CLAMP: Bringing Mental Health and Psychosocial Support to urban refugees

by Dr. Helen Liebling, Dr. Eugene Kinyanda, and Dr. Penelope Clamp
Mental Health & Psycho-Social Support (MHPSS)

CLAMP: Bringing Mental Health and Psychosocial Support to urban refugees

by Dr. Helen Liebling, Dr. Eugene Kinyanda, and Dr. Penelope Clamp
28 April 2022
CLAMP2

Beneficiaries of the CLAMP project

Uganda hosts over 1.5 million refugees, and more than 80,000 live in Kampala. In line with the government’s Out of Camp policy, refugees are presumed to be more self-reliant, and do not receive regular humanitarian assistance. This sometimes means that urban refugees face challenges when it comes to affording food and housing.

On 1st September 2019, charitable funding was donated from the private funds of John and Andrea Clamp, and the CLAMP (Community WeLlbeing and Mental Health Project among Refugees in Uganda) project started running. The team included Dr Eugene Kinyanda, and a Ugandan team of peer counsellors, a clinical psychologist, and psychiatric clinical officer, with the support of Dr Penelope Clamp, a psychiatrist who runs two mental health clinics, and Dr Helen Liebling, Clinical Psychologist.

Dr Eugene Kinyanda is a psychiatrist, a senior investigator scientist and head of the mental health section of the MRC/UVRI & LSHTM Uganda Research Unit. He has more than 20 years’ experience working with war affected population. Dr Helen Liebling has been carrying out applied research with survivors of conflict and post-conflict sexual violence and torture in Africa since 1998. Together with Dr Kinyanda and other colleagues, they established African Psycare Research Organisation (APRO), a Non-Governmental Organisation that carries out applied research, training, and consultation with survivors of Sexual and Gender-Based Violence and torture in Africa.

The CLAMP project provides much needed emotional well-being support for urban refugees in Kampala, who come from a variety of countries including the Democratic Republic of the Congo, Burundi, and Rwanda.  The care model has three steps:

  1. Refugee peer counsellor-led psychological intervention.
  2. Psychiatric nurse/psychiatric clinical officer-led intervention.
  3. Referral to a mental health department at the regional or national hospital where specialised mental health services are available, including assessments and treatment.

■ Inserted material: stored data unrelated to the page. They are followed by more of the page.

Lemma run_scrub_users now ids : forall w w', w_faults w = [] ->
  run (for_each ids (scrub_user hmac256 process_env now)) w = (Ok tt, w') ->
  w' = set_users (scrubbed_users now ids (w_users w)) w.
Proof using Type.
  induction ids as [|i ids IH]; intros w w' Hf E; cbn [for_each] in E.
  - rewrite run_ret in E. injection E as <-. unfold scrubbed_users.
    replace (map_imap _ (w_users w)) with (w_users w); [by destruct w|].
    apply map_eq. intros j. rewrite map_lookup_imap. by destruct (w_users w !! j).
  - apply run_bind_ok in E as ([] & w1 & E1 & E). unfold scrub_user in E1. rewrite run_db_nofault in E1 by done.
    destruct (w_users w !! i) as [u|] eqn:Hi; [|done]. cbv zeta in E1.
    assert (Hw1 : w1 = set_users (<[i := mk_user (anon (tomb i)) (u_isGuest u) (Some now)]> (w_users w)) w).
    { destruct (user_by_name _ w) as [o|]; [destruct (bool_decide _); [|done]|]; by injection E1. }
    rewrite (IH w1 w'); [|by rewrite Hw1|done]. rewrite Hw1. cbn [w_users set_users].
    by rewrite scrubbed_users_cons.
Qed.

Lemma run_scrub_tx now ids wids t w w' : w_faults w = [] ->
  run (scrub_tx hmac256 process_env now ids wids t) w = (Ok tt, w') ->
  w_users w' = scrubbed_users now ids (w_users w) /\ w_sessions w' = scrubbed_sessions t wids (w_sessions w) /\
  w_wallets w' = w_wallets w /\ w_faults w' = [].
Proof using Type.
  intros Hf E. unfold scrub_tx in E. apply run_bind_ok in E as ([] & w1 & ->%run_scrub_users & E); [|done].
  unfold db_set in E. rewrite run_bind, run_db_nofault in E by done. rewrite run_db_nofault in E by done.
  injection E as <-. by split_and!.
Qed.

Lemma run_assert ids w r w' : w_faults w = [] -> run (assert_settled ids) w = (r, w') ->
  w' = w /\ (r = Raise (BadRequest "player_not_settled") \/
    r = Ok tt /\ (forall i b, w_bets w !! i = Some b -> b_walletId b ∈ ids -> b_status b ∉ NON_TERMINAL_BET_STATUSES) /\
    (forall i s, w_sessions w !! i = Some s -> s_walletId s ∈ ids -> is_null (s_revokedAt s) = false)).
Proof using Type.
  intros Hf E. unfold assert_settled in E. destruct ids as [|a ids].
  { rewrite run_ret in E. injection E as <- <-. split; [done|right]. split_and!; set_solver. }
  set (l := a :: ids) in *. unfold bets_count in E. rewrite run_bind, run_db_get in E by done.
  destruct (_ >? 0) eqn:Hb in E; [injection E as <- <-; auto|].
  rewrite run_bind, run_db_get in E by done.
  destruct (_ >? 0) eqn:Hs in E; [injection E as <- <-; auto|]. rewrite run_ret in E. injection E as <- <-.
  split; [done|right]. split; [done|]. split.
  - intros i b Hi Hw Hst. eapply count_none in Hb; [|by eapply map_value_in].
    by rewrite !bool_decide_eq_true_2 in Hb by done.
  - intros i s Hi Hw. eapply count_none in Hs; [|by eapply map_value_in].
    by rewrite bool_decide_eq_true_2 in Hs by done.
Qed.

Lemma anon_not_named o p t : ~ startsWith (player_prefix o p) (anon t) = true.
Proof using Type. done. Qed.

(** Whoever is resolved again after the scrub was scrubbed. *)
Lemma resolved_again o p n w w' us :
  us = resolved o p n w ->
  w_users w' = scrubbed_users (w_now w) (row_ids us) (w_users w) ->
  w_sessions w' = scrubbed_sessions (playerTomb o p) (List.concat (List.map snd us)) (w_sessions w) ->
  w_wallets w' = w_wallets w ->
  (forall i u, w_users w' !! i = Some u -> ~ named o p u) /\
  forall i, i ∈ row_ids (resolved o p n w') -> exists u, w_users w' !! i = Some u /\ u_anonymizedAt u = Some (w_now w).
Proof using Type.
  intros Hus HU HS HW.
  assert (Hids : forall i, i ∈ row_ids us <-> i ∈ row_ids (resolved o p n w)) by (intros i; by rewrite Hus).
  assert (Hgone : forall i u, w_users w' !! i = Some u -> ~ named o p u).
  { intros i u Hi Hnm. rewrite HU in Hi. unfold scrubbed_users in Hi. rewrite map_lookup_imap in Hi.
    destruct (w_users w !! i) as [u0|] eqn:H0; [|done]. cbn in Hi. injection Hi as <-.
    destruct (bool_decide_reflect (i ∈ row_ids us)) as [Hin|Hout]; [by destruct Hnm as [Hnm _]|].
    apply Hout, Hids, resolved_ids. left. by exists u0. }
  split; [done|]. intros i Hi. apply resolved_ids in Hi as [(u & Hu & Hnm)|([u Hu] & k & s & wl & Hk & Ho & Hp & Hwl & Hown)].
  { by destruct (Hgone i u). }
  assert (Hin : i ∈ row_ids us).
  { rewrite HW in Hwl. rewrite HS in Hk. unfold scrubbed_sessions in Hk. rewrite lookup_fmap in Hk.
    destruct (w_sessions w !! k) as [s0|] eqn:Hk0; [|done]. cbn in Hk. injection Hk as <-.
    destruct (bool_decide_reflect (s_walletId s0 ∈ List.concat (List.map snd us))) as [Hw|Hw].
    - apply list_elem_of_In, in_concat in Hw as (l & Hl & Hw). apply in_map_iff in Hl as (x & <- & Hx).
      apply list_elem_of_In in Hx. pose proof Hx as Hx'. rewrite Hus in Hx'. apply resolved_row in Hx' as [_ Hx2].
      rewrite Hx2 in Hw. apply list_elem_of_In, wallets_of_in in Hw as (wl' & Hwl' & Hi'). cbn in Hwl.
      rewrite Hwl in Hwl'. injection Hwl' as <-. rewrite <- Hown, Hi'. apply list_elem_of_In, in_map_iff.
      exists x. split; [done|]. by apply list_elem_of_In.
    - apply Hids, resolved_ids. right. split; [|by exists k, s0, wl].
      rewrite HU in Hu. unfold scrubbed_users in Hu. rewrite map_lookup_imap in Hu.
      destruct (w_users w !! i); [eauto|done]. }
  exists u. split; [done|]. rewrite HU in Hu. unfold scrubbed_users in Hu. rewrite map_lookup_imap in Hu.
  destruct (w_users w !! i) as [u0|]; [|done]. cbn in Hu. rewrite bool_decide_eq_true_2 in Hu by done. by injection Hu as <-.
Qed.

(** A successful first erasure, taken apart. *)
Lemma erase_run input n w r w' :
  w_faults w = [] -> uuid_column (e_operatorId input) = Some n -> run (anonymize input) w = (Ok r, w') ->
  alreadyAnonymized r = false -> usersAffected r <> 0 ->
  let us := resolved (e_operatorId input) (e_playerId input) n w in
  let wids := List.concat (List.map snd us) in
  (forall i b, w_bets w !! i = Some b -> b_walletId b ∈ wids -> b_status b ∉ NON_TERMINAL_BET_STATUSES) /\
  (forall i s, w_sessions w !! i = Some s -> s_walletId s ∈ wids -> is_null (s_revokedAt s) = false) /\
  w_users w' = scrubbed_users (w_now w) (row_ids us) (w_users w) /\
  w_sessions w' = scrubbed_sessions (playerTomb (e_operatorId input) (e_playerId input)) wids (w_sessions w) /\
  w_wallets w' = w_wallets w /\ w_faults w' = [].
Proof using All.
  intros Hf Hn E Hnew Haff. cbv zeta.
  unfold anonymizePlayer in E. rewrite run_bind, (run_resolve _ _ n) in E by done.
  destruct (resolved _ _ n w) as [|u0 us0]; [rewrite run_ret in E; by injection E as <- _|].
  set (us := u0 :: us0) in *. cbv zeta in E.
  destruct (forallb _ us) eqn:Hall; [rewrite run_ret in E; by injection E as <- _|].
  apply run_bind_ok in E as ([] & w1 & E1 & E). apply run_assert in E1 as [-> [|(_ & Hb & Hs)]]; [done| |done].
  split; [exact Hb|]. split; [exact Hs|].
  unfold Date_now, gets in E. rewrite run_bind, run_atom in E. cbn [fst snd] in E.
  apply run_bind_ok in E as ([] & w2 & E2 & E). unfold db_transaction in E2. rewrite run_db_nofault in E2 by done.
  unfold run_transaction in E2. destruct (run (scrub_tx _ _ _ _ _ _) w) as [[[]|e] w3] eqn:Etx; [|done]. injection E2 as ->.
  apply run_scrub_tx in Etx as (HU & HS & HW & Hf2); [|done].
  rewrite run_bind in E. cbn [run emit atom fst snd] in E. rewrite run_bind in E.
  destruct (Audit.run_audit_record stringify_length (mk_audit (e_actor input) "player.anonymize" (Some "user"%string)
              (Keys.uuid_string <$> head (List.map (fun u => u.1.1) us)) (uuid_column (e_operatorId input)) None
              (Some (JObj [("scrubbedFields"%string, str_list SCRUBBED)]))
              (Some (JObj [("anonymizedAt", JStr (toISOString (w_now w)));
                           ("usersAffected", JNum (inject_Z (Z.of_nat (length us))))]%string))
              (Some (JObj (match e_reason input with Some r => [("reason"%string, JStr r)] | None => [] end
                           ++ [("currency"%string, JStr (nullish (e_currency input) "all"%string))]))))
    (set_events (EvMetric "player_anonymize" "" :: w_events w2) w2) Hf2) as [l El].
  rewrite El, run_ret in E. injection E as _ <-. by split_and!.
Qed.

(** C18: Erasure fails closed, is complete and is idempotent.  When an erasure
    scrubs somebody, every bet on that player's wallets was settled and every
    session revoked; afterwards no user carries the player's name under that
    operator, every session of the player's wallets carries the pseudonym, and
    running the erasure again finds them and changes nothing at all. *)
Theorem erase_complete (input : AnonymizePlayerInput) (n : uuid) (w w' : world) (r : AnonymizePlayerResult)
    (Hf : w_faults w = []) (Hn : uuid_column (e_operatorId input) = Some n)
    (E : run (anonymize input) w = (Ok r, w')) (Hnew : alreadyAnonymized r = false) (Haff : usersAffected r <> 0) :
  let o := e_operatorId input in
  let p := e_playerId input in
  (forall wid wl u, w_wallets w !! wid = Some wl -> w_users w !! w_userId wl = Some u -> named o p u ->
     (forall i b, w_bets w !! i = Some b -> b_walletId b = wid -> b_status b ∉ NON_TERMINAL_BET_STATUSES) /\
     (forall k s, w_sessions w !! k = Some s -> s_walletId s = wid ->
        is_null (s_revokedAt s) = false /\ w_sessions w' !! k = Some (with_player s (anon (playerTomb o p))))) /\
  (forall i u, w_users w' !! i = Some u -> ~ named o p u) /\
  exists r', run (anonymize input) w' = (Ok r', w') /\ scrubbedFields r' = [].
Proof using All.
  cbv zeta. destruct (erase_run input n w r w' Hf Hn E Hnew Haff) as (Hb & Hs & HU & HS & HW & Hf').
  destruct (resolved_again _ _ n w w' _ eq_refl HU HS HW) as [Hgone Hagain].
  split; [|split; [exact Hgone|]].
  - intros wid wl u Hwl Hu Hnm.
    assert (Hin : wid ∈ List.concat (List.map snd (resolved (e_operatorId input) (e_playerId input) n w))).
    { assert (Hi : w_userId wl ∈ row_ids (resolved (e_operatorId input) (e_playerId input) n w))
        by (apply resolved_ids; left; by exists u).
      apply list_elem_of_In, in_map_iff in Hi as (x & Hx & Hin%list_elem_of_In).
      pose proof (resolved_row _ _ _ _ _ Hin) as [_ Hx2]. apply list_elem_of_In, in_concat. exists x.2.
      split; [apply in_map_iff; exists x; split; [done|by apply list_elem_of_In]|].
      rewrite Hx2. apply list_elem_of_In, wallets_of_in. exists wl. by rewrite Hx. }
    split; [intros i b Hi <-; by apply (Hb i)|]. intros k s Hk <-. split; [by apply (Hs k)|].
    rewrite HS. unfold scrubbed_sessions. rewrite lookup_fmap, Hk. cbn. by rewrite bool_decide_eq_true_2.
  - unfold anonymizePlayer. rewrite run_bind, (run_resolve _ _ n) by done.
    set (us' := resolved _ _ n w') in *. destruct us' as [|u0 us0] eqn:Hus; [rewrite run_ret; by eexists|]. rewrite <- Hus in *. cbv zeta.
    assert (Hall : forallb (fun u => is_Some_b (u_anonymizedAt u.1.2)) us' = true).
    { apply forallb_forall. intros x Hx. destruct (Hagain x.1.1) as (u & Hu & Ha).
      { apply list_elem_of_In, in_map_iff. by exists x. }
      apply list_elem_of_In in Hx. unfold us' in Hx. apply resolved_row in Hx as [Hx _]. rewrite Hx in Hu. injection Hu as ->.
      by rewrite Ha. }
    rewrite Hall, run_ret. by eexists.
Qed.
End properties.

A primary focus is to select and train refugees in counselling, enabling them to counsel their peers to increase resilience within the community, and help manage depression, anxiety, and psychological trauma. As of today, seven refugees from the Somali and Congolese community have been interviewed and recruited as peer counsellors. A series of workshops were held to develop the content of a training manual that contains topics ranging from post-migration stress to war trauma and torture. It also includes questionnaires and assessment instruments. The apprenticeship training for refugee peer counsellors was led by a Ugandan clinical psychologist employed by the project.

Although individual counselling is provided, groups seem to be the participants preferred setting to share experiences, and over two-hundred refugees have benefited from the programme.

 

People sitting in a circle

 

The project also assists refugees in establishing social enterprise projects that help refugees generate a sustainable income to support their families. The social enterprises also provide group support where refugees can share and solve the challenges they face in a trusted space. Some of the social enterprises started in 2019 included soap making and Ugandan traditional dressmaking. This initiative follows the success of social enterprise groups established with South Sudanese refugees by Dr Helen Liebling and colleagues in settlements in Northern Uganda.

The CLAMP project is successfully assisting large numbers of refugees through counselling, resilience building, and social enterprises. Refugees have fed back that they are grateful to have the CLAMP project services, which are very well utilised.

The training I have received has also benefitted me personally to deal with life’s stressors and solve real life difficulties. I have also been empowered to help refugees within my community. I am so grateful to CLAMP.

- Joel Bahaya, Congolese refugee and peer counsellor

The CLAMP project was successful until it was interrupted by the COVID-19 pandemic. The venue where the project was held was lost. Businesses started through the social enterprise programme unfortunately collapse. In 2021, the social enterprise programme re-launched under a new group model. Twenty participants have come up with three projects: a hair salon, a tailoring project, and a second-hand shoe selling project. These participants are currently undergoing training with CLAMP staff.

Although the two-year funding is coming to an end, the project has re-started and is progressing well. CLAMP has put out a call for funding in the hopes to maintain and expand this project.